If you go to a town named Lilith to live, you should not be surprised that the town is run by devil worshippers. If Orson Welles comes to you in a robe and his name is Mr. Cato, you should not be shocked to learn that he wants to use you to raise his son from the grave. What is surprising is that for a movie promising rituals and raising the dead, Necromancy isn’t all that exciting.
Directed by Bert I. Gordon (War of the Colossal Beast, Picture Mommy Dead), the master of rear projection, this film is all about Lori Brandon (Pamela Franklin, The Legend of Hell House, And Soon the Darkness), a woman who has recently lost a child. She moves with her husband, Richard (Michael Ontkean, Sheriff Harry S. Truman from Twin Peaks) to the aforementioned town of Lilith to start over again.
On the way there, they get in an accident and kill a woman, but it’s totally glossed over because this is 1972. Life was cheap. At least Lori gets a baby doll out of this accident.

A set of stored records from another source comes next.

(** C32: the data of the cells, written and read by plain accesses, is never
    raced for: while a producer is about to write a cell, no other producer is
    about to write it and the consumer is not about to read it.  The capacity is a
    power of two above 1, and the run, with twice the capacity, stays below 2^62
    events. *)
Theorem mpsc_no_race {T} (Capacity : Z) (n : nat) (d : T) s tr t v w :
  1 < Capacity -> Z.land Capacity (Capacity - 1) = 0 ->
  Z.of_nat (length tr) + 2 * Capacity < 2 ^ 62 ->
  mpsc_reachable Capacity n d s tr -> mp_prods s !! t = Some (MWrite v w) ->
  (forall u v' w', u <> t -> mp_prods s !! u = Some (MWrite v' w') ->
     cell_index Capacity w <> cell_index Capacity w') /\
  (forall r, mp_cons s = NRead r -> cell_index Capacity w <> cell_index Capacity r).
Proof.
  intros Hpos Hpow Hb Hr Ht. assert (1 < Capacity < 2 ^ 62) as Hc by lia.
  destruct (mpsc_reachable_inv Capacity Hc Hpow n d s tr Hr Hb) as (R & l & [IC IW IP IA IN] & _ & E).
  pose proof (ok_room _ _ _ _ IC). pose proof (ok_count _ _ _ _ IC).
  pose proof (claimed_length tr).
  destruct (IP _ _ Ht) as (Hw & _ & x & Hx). split.
  - intros u v' w' N Hu. destruct (IP _ _ Hu) as (Hw' & _). rewrite !(index_mod Capacity Hc Hpow) by lia.
    intros Em. assert (w = w') as -> by (destruct (Z.le_ge_cases w w'); [|symmetry in Em; symmetry]; eapply (slot_inj Capacity); eauto; lia).
    apply N. by eapply (IA u t).
  - intros r Hn. rewrite Hn in IN. destruct IN as (-> & _ & y & _ & Hy).
    rewrite !(index_mod Capacity Hc Hpow) by lia. intros Em. unfold slot in *. rewrite Em, Hy in Hx.
    injection Hx as E1 _. assert (w = R + 1) as -> by lia.
    symmetry in Em. apply (slot_inj Capacity) in Em; lia.
Qed.

Lemma mpsc_no_race_witness : cell_index 4 2 <> cell_index 4 1 /\ cell_index 4 2 <> cell_index 4 0.
Proof.
  destruct (mpsc_no_race 4 2 0 busy_run busy_trace 0%nat 9 2) as [H1 H2]; [lia|done|cbn; lia|apply busy_run_reachable|reflexivity|].
  split; [by apply (H1 1%nat 8 1)|by apply (H2 0)].
Defined.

There used to be a sign in my hometown that said, “What Ellwood City makes, makes Ellwood City.” The town of Lilith makes one thing: the world’s finest occult paraphernalia. There’s one great scene here with Lori sees her image inside a tarot card, a really evocative scene thrown away in a film that is otherwise less than memorable.
If you’ve seen Rosemary’s Baby, you know exactly how this is all gonna turn out. If you are the star of a 1970’s horror movie — especially if you are Donald Sutherland — expect to die. Horribly.
Much like the devil, Necromancy goes by many names, such as The Witching, A Life for a Life, Horror-Attack, Rosemary’s Disciples and The Toy Factory. When Paragon Video re-released it on VHS in 1982, they chopped out tons of story and dialogue to insert scenes of nude witches like Brinke Stevens and even more Satanic rituals.
As much as I love Orson Welles — we’ll have a whole month of his films at some point, I’m certain — this is not his finest hour. He has some fine speeches, but the material is Mrs. Paul’s level. Beneath him.